# [DIRECTIONS]
Collect from the data below each line with "Type".

>>

(** * pibooth.pictures: orientation, canvas sizing, backend selection,
      pictogram recolouring and asset loading

    A shallow embedding of [pibooth/pictures/__init__.py].  Python values
    are represented as follows: integers are [Z]; the dimensions of a PIL
    image, which Pillow keeps non-negative, are [N]; tuples are products;
    [None]-able arguments are [option]s; a raised exception is the [Raise]
    branch of [result]. *)

From Stdlib Require Import ZArith NArith List String Ascii Bool Lia.
From Stdlib Require Import Floats DecimalString.
From Stdlib Require Uint63.
Import ListNotations.

Open Scope Z_scope.

(** ** Exceptions *)

(** The Python exceptions that can leave this module.  [IOError] is
    Python 3's [OSError] with its subclasses: [FileNotFoundError] for a path
    that does not exist and the decode failure of [PIL.Image.open];
    [PygameError] is [pygame.error]. *)
Inductive exception : Type :=
| IndexError
| ValueError
| AssertionError
| IOError
| PygameError
| ZeroDivisionError
| OverflowError.

Inductive result (A : Type) : Type :=
| Ok (a : A)
| Raise (e : exception).

Arguments Ok {A} a.
Arguments Raise {A} e.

<<

# [EXERCISE ANSWER]
Inductive exception : Type :=
Inductive result (A : Type) : Type :=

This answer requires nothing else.